In the entries below, find the line with "specialize (Hp ms'" and the line with "destruct (decide (sci_ConnectedAt". Reproduce those two lines and every line between them exactly, and nothing more.

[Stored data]
* * * * * * *
Definition guarantee (n : nat) (c : persistence_call) (ms : list move) (d d' : database) : Prop :=
  match c with
  | CallCreate i => sci_ConnectedAt i <> time_zero -> spares staleAfter i n ms d d'
  | _ => True
  end.

Definition outcome (n : nat) (c : persistence_call) (a : answer) (ms : list move) (d : database) : Prop :=
  match c with
  | CallCreate i => sci_ConnectedAt i <> time_zero -> a = AnsDone (Ok tt) -> created i n ms d
  | _ => True
  end.

Lemma wp_acts {A} n G (p : prog A) Q k ms d :
  acts k p -> (forall ms d d', G ms d d') -> (forall a ms d, Q a ms d) -> wp n G p Q ms d.
Proof.
  intros Hp HG HQ. revert k Hp ms d. induction p as [a|B m next IH]; intros k Hp ms d ms' d' Ho Hok; [done|].
  destruct k as [|k]; [done|]. destruct Hp as [[Hm _] Hn]. specialize (Hm d').
  destruct (m d') as [b d2]. split; [done|]. by eapply IH.
Qed.

Lemma wp_stronger {A} n (G G' : list move -> database -> database -> Prop) (p : prog A) Q ms d :
  (forall ms d d', G ms d d' -> G' ms d d') -> wp n G p Q ms d -> wp n G' p Q ms d.
Proof.
  intros HG. revert ms d. induction p as [a|B m next IH]; intros ms d Hp ms' d' Ho Hok; [by apply Hp|].
  specialize (Hp ms' d' Ho Hok). cbn in Hp. destruct (m d') as [b d2].
  destruct Hp as [[He Hg] Hp]. split; [by auto|]. by apply IH.
Qed.

Lemma program_wp n c ms d :
  wp n (guarantee n c) (program staleAfter c) (outcome n c) ms d.
Proof.
  destruct c as [cn|i|id release|sid|sid reason msg|];
    try (eapply wp_acts; [apply acts_program|done|done]).
  destruct (decide (sci_ConnectedAt i = time_zero)) as [Hz|Hz].
  { by eapply wp_acts; [apply acts_program|cbn; intros..]. }
  cbn [program]. apply wp_fmap. apply (wp_stronger _ (spares staleAfter i n)); [by intros ??? H _|].
  eapply wp_weaken; [|by apply wp_CreateSession]. intros a ms' d' _ Hc _ [= ->]. by apply Hc.
Qed.

Definition own_moves (n : nat) (ms : list move) : list move := filter (fun mv => mv_thread mv = n) ms.

Arguments own_moves : simpl never.

Record pool_ok (d0 : database) (p : pool) : Prop := {
  po_tables : tables_ok (po_db p);
  po_grows : grows d0 (po_db p);
  po_calls : forall n th, po_threads p !! n = Some th ->
    wp n (guarantee n (th_call th)) (th_rest th) (outcome n (th_call th)) (po_moves p) (po_db p) /\
    exists k, (k + length (own_moves n (po_moves p)) <= 7)%nat /\ acts k (th_rest th);
  po_made : forall ms1 mv ms2, po_moves p = ms1 ++ mv :: ms2 ->
    exists th, po_threads p !! mv_thread mv = Some th /\
      guarantee (mv_thread mv) (th_call th) ms1 (mv_before mv) (mv_after mv)
}.

Lemma pool_ok_start d0 c p : pool_ok d0 p -> pool_ok d0 (pool_step staleAfter p (Start c)).
Proof.
  intros [Ht Hg Hc Hm]. split; [done..| |]; cbn.
  - intros n th [Hn|[Hl Hn]]%lookup_app_Some; [by apply Hc|].
    apply list_lookup_singleton_Some in Hn as [Hn <-]. split; [apply program_wp|].
    exists 7%nat. split; [|apply acts_program].
    enough (own_moves n (po_moves p) = []) as -> by done.
    destruct (own_moves n (po_moves p)) as [|mv l] eqn:E; [done|exfalso].
    assert (mv ∈ own_moves n (po_moves p)) as [<- Hin]%list_elem_of_filter by (rewrite E; apply list_elem_of_here).
    apply list_elem_of_split in Hin as (ms1 & ms2 & E2). destruct (Hm _ _ _ E2) as (th & Hth & _).
    apply lookup_lt_Some in Hth. lia.
  - intros ms1 mv ms2 E. destruct (Hm _ _ _ E) as (th & Hth & HG). exists th.
    split; [by apply lookup_app_l_Some|done].
Qed.

Lemma pool_ok_advance d0 n p : pool_ok d0 p -> pool_ok d0 (pool_step staleAfter p (Advance n)).
Proof.
  intros Hp. pose proof Hp as [Ht Hg Hc Hm]. cbn.
  destruct (po_threads p !! n) as [[c [a|B m next]]|] eqn:En; [done| |done].
  destruct (Hc n _ En) as [Hwp (k & Hk & Hacts)].
  destruct k as [|k]; [done|]. destruct Hacts as [_ Hacts].
  specialize (Hwp _ _ (others_moved_refl n (po_moves p) (po_db p)) Ht). cbn in Hwp, Hacts.
  destruct (m (po_db p)) as [b d2]. destruct Hwp as [[He HG] Hnext].
  set (mv := {| mv_thread := n; mv_before := po_db p; mv_after := d2 |}) in *.
  assert (own_moves n (po_moves p ++ [mv]) = own_moves n (po_moves p) ++ [mv]) as Hown.
  { unfold own_moves. rewrite filter_app. f_equal. by rewrite filter_cons_True. }
  split; cbn.
  - by apply He.
  - etransitivity; [exact Hg|]. by destruct He.
  - intros n' th. destruct (decide (n = n')) as [<-|Hne].
    + rewrite list_lookup_insert_eq by by eapply lookup_lt_Some. intros [= <-]. split; [done|].
      exists k. split; [|apply Hacts]. rewrite Hown, length_app. cbn. lia.
    + rewrite list_lookup_insert_ne by done. intros Hth. destruct (Hc n' th Hth) as [Hw (k' & Hk' & Ha)].
      split.
      * eapply wp_moved; [|exact Hw]. split; [done|]. exists [mv]. split; [done|]. by repeat constructor.
      * exists k'. split; [|done]. unfold own_moves in *. rewrite filter_app, length_app.
        rewrite filter_cons_False by done. cbn. lia.
  - assert (forall j th, po_threads p !! j = Some th -> exists th',
      <[n:={| th_call := c; th_rest := next b |}]> (po_threads p) !! j = Some th' /\
      th_call th' = th_call th) as Hkept.
    { intros j th Hj. destruct (decide (n = j)) as [<-|Hne].
      - rewrite list_lookup_insert_eq by by eapply lookup_lt_Some. rewrite En in Hj.
        injection Hj as <-. by eexists.
      - rewrite list_lookup_insert_ne by done. by exists th. }
    intros ms1 mv' ms2 E. destruct (decide (ms2 = [])) as [->|Hne2].
    + apply app_inj_tail in E as [<- <-]. destruct (Hkept n _ En) as (th' & Hth' & Ec).
      exists th'. split; [done|]. by rewrite Ec.
    + destruct (exists_last Hne2) as (ms3 & x & ->).
      rewrite app_comm_cons, app_assoc in E. apply app_inj_tail in E as [E _].
      destruct (Hm _ _ _ E) as (th & Hth & HG'). destruct (Hkept _ _ Hth) as (th' & Hth' & Ec).
      exists th'. split; [done|]. by rewrite Ec.
Qed.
* * * * * * *
■ **Output of the exercise**
  specialize (Hp ms' d' Ho Hok). cbn in Hp. destruct (m d') as [b d2].
  destruct Hp as [[He Hg] Hp]. split; [by auto|]. by apply IH.
Qed.

Lemma program_wp n c ms d :
  wp n (guarantee n c) (program staleAfter c) (outcome n c) ms d.
Proof.
  destruct c as [cn|i|id release|sid|sid reason msg|];
    try (eapply wp_acts; [apply acts_program|done|done]).
  destruct (decide (sci_ConnectedAt i = time_zero)) as [Hz|Hz].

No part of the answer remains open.